TASK STATEMENT: Some entries follow. Reproduce exactly the lines starting at the one with "split_and!; try done; try lia." and stopping after the one with "-- constructor; [done|].".
################
(* ===== verification/Percentile.v ===== *)
(** * Percentiles

    [percentile] of bench/src/analysis.rs reads nearest-rank percentiles off a
    histogram through a product of [f64]s.  For every histogram below [2^44]
    samples the answer is the exact nearest-rank percentile. *)

From S2P Require Import Prelude Text F64 Api Wire Recorder Generator Pacer RunRecord Analysis.
From Stdlib Require Import Sorting.Sorted Floats.SpecFloat.

(** Samples at or below [v], and the total, as unbounded integers. *)
Fixpoint cum (h : list (Z * Z)) (v : Z) : Z :=
  match h with [] => 0 | (x, c) :: h => (if x <=? v then c else 0) + cum h v end.
Definition samples (h : list (Z * Z)) : Z := sumZ h.*2.

(** What the recorder writes: ascending values of its range, counts that fit. *)
Record histogram_wf (h : list (Z * Z)) : Prop := {
  hw_sorted : StronglySorted Z.lt h.*1;
  hw_range : Forall (fun b => 1 <= b.1 <= LATENCY_BUCKET_MAX_NS) h;
  hw_fits : samples h < 2 ^ 64
}.

Definition counts_nonneg (h : list (Z * Z)) : Prop := Forall (fun b => 0 <= b.1 /\ 0 <= b.2) h.

Lemma samples_cons x c h : samples ((x, c) :: h) = c + samples h.
Proof. done. Qed.

Lemma samples_nonneg h : counts_nonneg h -> 0 <= samples h.
Proof. induction 1 as [|[x c] h Hx _ IH]; [done|]. rewrite samples_cons. simpl in Hx. lia. Qed.

Lemma cum_bounds h v : counts_nonneg h -> 0 <= cum h v <= samples h.
Proof.
  induction 1 as [|[x c] h Hx _ IH]; [done|]. rewrite samples_cons. simpl in *. destruct (x <=? v); lia.
Qed.

Lemma cum_above h v : Forall (fun x => v < x) h.*1 -> cum h v = 0.
Proof.
  induction h as [|[x c] h IH]; [done|]. intros Hh. apply Forall_cons in Hh as [Hx Hh]. simpl in *.
  rewrite (proj2 (Z.leb_gt x v)) by done. by rewrite IH.
Qed.

(** ** The bucket list check *)

Definition after (prev : option Z) (x : Z) : Prop := match prev with Some p => p < x | None => True end.

Lemma histogram_total_from_ok h : forall total prev t, counts_nonneg h -> 0 <= total ->
  histogram_total_from total prev h = Ok t <->
  (t = total + samples h /\ (h <> [] -> t < 2 ^ 64) /\ StronglySorted Z.lt h.*1 /\ Forall (after prev) h.*1
   /\ Forall (fun b => 1 <= b.1 <= LATENCY_BUCKET_MAX_NS) h).
Proof.
  induction h as [|[x c] h IH]; intros total prev t Hh Ht; cbn [histogram_total_from].
  - change (samples []) with 0. rewrite Z.add_0_r. split.
    + intros E. injection E as ->. split_and!; try done; constructor.
    + intros (-> & _). done.
  - apply Forall_cons in Hh as [[Hx0 Hc0] Hh]. pose proof (samples_nonneg h Hh) as Hs. rewrite samples_cons. cbn [fst snd] in *.
    destruct ((x =? 0) || (LATENCY_BUCKET_MAX_NS <? x)) eqn:E1.
    { split; [done|]. intros (_ & _ & _ & _ & Hr). apply Forall_cons in Hr as [Hr _]. cbn [fst] in Hr.
      apply orb_true_iff in E1 as [?|?]; zbool; lia. }
    apply orb_false_iff in E1 as [E1 E1']. zbool.
    destruct (match prev with Some p => x <=? p | None => false end) eqn:E2.
    { split; [done|]. intros (_ & _ & _ & Ha & _). apply Forall_cons in Ha as [Ha _].
      destruct prev; [|done]. simpl in Ha. zbool. lia. }
    assert (Hafter : after prev x) by (destruct prev; [simpl; zbool; lia|done]).
    destruct (Z.ltb_spec (total + c) (2 ^ 64)) as [Hlt|Hge].
    + rewrite (IH (total + c) (Some x) t Hh) by lia. cbn [fmap list_fmap fst].
      split.
      * intros (-> & Hfit & Hso & Ha & Hr). split_and!; try done; try lia.
        -- intros _. destruct h as [|b h]; [change (samples []) with 0; lia|]. specialize (Hfit ltac:(done)). lia.
        -- by constructor.
        -- constructor; [done|]. eapply Forall_impl; [exact Ha|]. intros y Hy. destruct prev; simpl in *; [lia|done].
        -- constructor; [simpl; lia|done].
      * intros (-> & Hfit & Hso & Ha & Hr). inversion Hso; subst. apply Forall_cons in Hr as [_ Hr].
        split_and!; try done; [lia|]. intros _. specialize (Hfit ltac:(done)). lia.
    + split; [done|]. intros (-> & Hfit & _). specialize (Hfit ltac:(done)). lia.
Qed.

(** [histogram_total] accepts exactly what the recorder writes, and adds it up. *)
Lemma histogram_total_ok h t : counts_nonneg h -> histogram_total h = Ok t <-> t = samples h /\ histogram_wf h.
Proof.
  intros Hh. unfold histogram_total. rewrite histogram_total_from_ok by done. rewrite Z.add_0_l. split.
  - intros (-> & Hfit & Hs & _ & Hr). split; [done|]. split; try done.
    destruct h; [done|]. by apply Hfit.
  - intros (-> & [Hs Hr Hf]). split_and!; try done. by apply Forall_forall.
Qed.

(** ** Ranks *)

Lemma value_at_rank_spec rank h : forall acc, counts_nonneg h -> StronglySorted Z.lt h.*1 -> 0 <= acc ->
  acc + samples h < 2 ^ 64 -> acc < rank <= acc + samples h ->
  exists v, value_at_rank rank acc h = Some v /\ v ∈ h.*1 /\ rank <= acc + cum h v
    /\ forall v', v' < v -> acc + cum h v' < rank.
Proof.
  induction h as [|[x c] h IH]; intros acc Hh Hs Hacc Hfit Hrank; [change (samples []) with 0 in *; lia|].
  apply Forall_cons in Hh as [[_ Hc0] Hh]. cbn [fmap list_fmap fst snd] in *.
  rewrite samples_cons in Hfit, Hrank. pose proof (samples_nonneg h Hh). inversion Hs as [|? ? Hs' Hx]; subst.
  cbn [value_at_rank]. assert (Hsat : sat_add 64 acc c = acc + c) by (unfold sat_add; lia). rewrite Hsat.
  destruct (Z.leb_spec rank (acc + c)).
  - exists x. split; [done|]. split; [left|]. cbn [cum]. rewrite Z.leb_refl. split.
    + pose proof (cum_bounds h x Hh). lia.
    + intros v' Hv'. rewrite (proj2 (Z.leb_gt x v')) by lia. rewrite cum_above; [lia|].
      eapply Forall_impl; [exact Hx|]. simpl. lia.
  - destruct (IH (acc + c)) as (v & E & Hin & Hge & Hlt); try done; try lia.
    exists v. split; [done|]. split; [by right|]. rewrite Forall_forall in Hx. pose proof (Hx v Hin).
    cbn [cum]. rewrite (proj2 (Z.leb_le x v)) by lia. split; [lia|]. intros v' Hv'.
    specialize (Hlt v' Hv'). destruct (x <=? v'); lia.
Qed.

(** [v] is the nearest-rank percentile [a/b] of [h]: the smallest value whose
    cumulative count reaches the share [a/b] of the samples. *)
Definition nearest_rank (a b : Z) (h : list (Z * Z)) (v : Z) : Prop :=
  v ∈ h.*1 /\ a * samples h <= b * cum h v /\ forall v', v' < v -> b * cum h v' < a * samples h.

Lemma nearest_rank_unique a b h v w : nearest_rank a b h v -> nearest_rank a b h w -> v = w.
Proof.
  intros (_ & Hv & Hv') (_ & Hw & Hw'). destruct (Z.lt_trichotomy v w) as [H|[H|H]]; [|done|].
  - specialize (Hw' v H). lia.
  - specialize (Hv' w H). lia.
Qed.

(** The quantiles the harness uses, and the fractions they stand for. *)
Inductive quantile_of : f64 -> Z -> Z -> Prop :=
| q_half : quantile_of P50 1 2
| q_99 : quantile_of P99 99 100
| q_max : quantile_of P100 1 1.

Lemma percentile_rank_exact q a b T : quantile_of q a b -> 0 < T < 2 ^ 44 ->
  percentile_rank T q = div_ceil (a * T) b /\ 0 < a <= b /\ 0 < div_ceil (a * T) b <= T.
Proof.
  intros Hq HT.
  assert (Hst : exists m s, q = S754_finite false m (- s) /\ stands_for m s a b).
  { destruct Hq; [exists 4503599627370496%positive, 53|exists 8917127262193582%positive, 53|exists 4503599627370496%positive, 52];
      (split; [by vm_compute|]); [exact stands_for_half|exact stands_for_99|exact stands_for_one]. }
  destruct Hst as (m & s & -> & Hst). destruct (sf_pos _ _ _ _ Hst). unfold percentile_rank.
  rewrite (ceil_product_exact _ _ _ _ _ Hst HT).
  assert (0 < div_ceil (a * T) b) by (apply div_ceil_lt; nia).
  assert (div_ceil (a * T) b <= T) by (apply div_ceil_spec; nia). split; [lia|]. lia.
Qed.

(** A well-formed, non-empty histogram has its percentile. *)
Lemma percentile_some q a b h : quantile_of q a b -> counts_nonneg h -> histogram_wf h -> 0 < samples h < 2 ^ 44 ->
  exists v, percentile h q = Some v /\ nearest_rank a b h v.
Proof.
  intros Hq Hn Hwf HT. destruct (percentile_rank_exact _ _ _ _ Hq HT) as (Er & Hab & Hr).
  destruct Hwf as [Hs Hrange Hfit]. unfold percentile.
  rewrite (proj2 (histogram_total_ok h (samples h) Hn)) by (split; [done|by split]).
  rewrite (proj2 (Z.eqb_neq _ _)) by lia. rewrite Er.
  destruct (value_at_rank_spec (div_ceil (a * samples h) b) h 0) as (v & -> & Hin & Hge & Hlt); try done; try lia.
  exists v. split; [done|]. split; [done|]. split.
  - apply div_ceil_spec in Hge; lia.
  - intros v' Hv'. specialize (Hlt v' Hv'). apply div_ceil_lt in Hlt; lia.
Qed.

Lemma percentile_none q h : counts_nonneg h -> ~ (histogram_wf h /\ 0 < samples h) -> percentile h q = None.
Proof.
  intros Hn Hbad. unfold percentile. destruct (histogram_total h) as [t|] eqn:E; [|done].
  apply histogram_total_ok in E as [-> Hwf]; [|done]. pose proof (samples_nonneg h Hn).
  destruct (Z.eqb_spec (samples h) 0); [done|]. exfalso. apply Hbad. split; [done|lia].
Qed.

(** (C38) Percentiles are exact: for a histogram of fewer than [2^44] samples
    the median, the 99th percentile and the maximum that [percentile] reads off
    through [f64] arithmetic are the nearest-rank percentiles of the samples,
    and it answers [None] exactly when the bucket list is empty of samples or
    is not one the recorder writes. *)
Theorem percentile_nearest_rank q a b h :
  quantile_of q a b -> counts_nonneg h -> samples h < 2 ^ 44 ->
  (forall v, percentile h q = Some v <-> histogram_wf h /\ 0 < samples h /\ nearest_rank a b h v)
  /\ (percentile h q = None <-> ~ (histogram_wf h /\ 0 < samples h)).
Proof.
  intros Hq Hn HT.
  assert (Hor : (histogram_wf h /\ 0 < samples h /\ exists v, percentile h q = Some v /\ nearest_rank a b h v)
    \/ (percentile h q = None /\ ~ (histogram_wf h /\ 0 < samples h))).
  { destruct (histogram_total h) as [t|e] eqn:E.
    - pose proof E as E'. apply histogram_total_ok in E' as [-> Hwf]; [|done]. pose proof (samples_nonneg h Hn).
      destruct (Z.eq_dec (samples h) 0) as [H0|H0].
      + right. assert (~ (histogram_wf h /\ 0 < samples h)) by lia. split; [by apply percentile_none|done].
      + left. split; [done|]. split; [lia|]. apply percentile_some; try done. lia.
    - right. assert (~ (histogram_wf h /\ 0 < samples h)).
      { intros [Hwf _]. by rewrite (proj2 (histogram_total_ok h (samples h) Hn)) in E. }
      split; [by apply percentile_none|done]. }
  destruct Hor as [(Hwf & Hpos & v & -> & Hv)|[-> Hbad]].
  - split; [|split; [done|by intros []]]. intros w. split.
    + intros E. by injection E as <-.
    + intros (_ & _ & Hw). f_equal. by eapply nearest_rank_unique.
  - split; [|done]. intros w. split; [done|]. intros (H1 & H2 & _). by destruct Hbad.
Qed.

(** Ten samples: the 99th percentile is the slowest bucket, the median the
    second. *)
Definition sample_histogram : list (Z * Z) := [(100, 4); (200, 5); (900, 1)].

Lemma percentile_nearest_rank_witness :
  percentile sample_histogram P99 = Some 900 /\ nearest_rank 99 100 sample_histogram 900.
Proof.
  split; [by vm_compute|].
  destruct (percentile_nearest_rank P99 99 100 sample_histogram q_99) as [H _].
  - unfold counts_nonneg, sample_histogram. repeat constructor; simpl; lia.
  - by vm_compute.
  - apply H. by vm_compute.
Defined.

(** Above [2^53] samples the sample count itself is rounded: the rank of the
    maximum can exceed the count, and a well-formed histogram has no maximum. *)
Lemma percentile_max_lost :
  histogram_wf [(1, 2 ^ 53 + 3)] /\ 0 < samples [(1, 2 ^ 53 + 3)] /\ percentile [(1, 2 ^ 53 + 3)] P100 = None.
Proof.
  split; [|split; by vm_compute]. split; [by repeat constructor| |by vm_compute].
  repeat constructor; by vm_compute.
Qed.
################
COMPLETED TASK:
      * intros (-> & Hfit & Hso & Ha & Hr). split_and!; try done; try lia.
        -- intros _. destruct h as [|b h]; [change (samples []) with 0; lia|]. specialize (Hfit ltac:(done)). lia.
        -- by constructor.
        -- constructor; [done|]. eapply Forall_impl; [exact Ha|]. intros y Hy. destruct prev; simpl in *; [lia|done].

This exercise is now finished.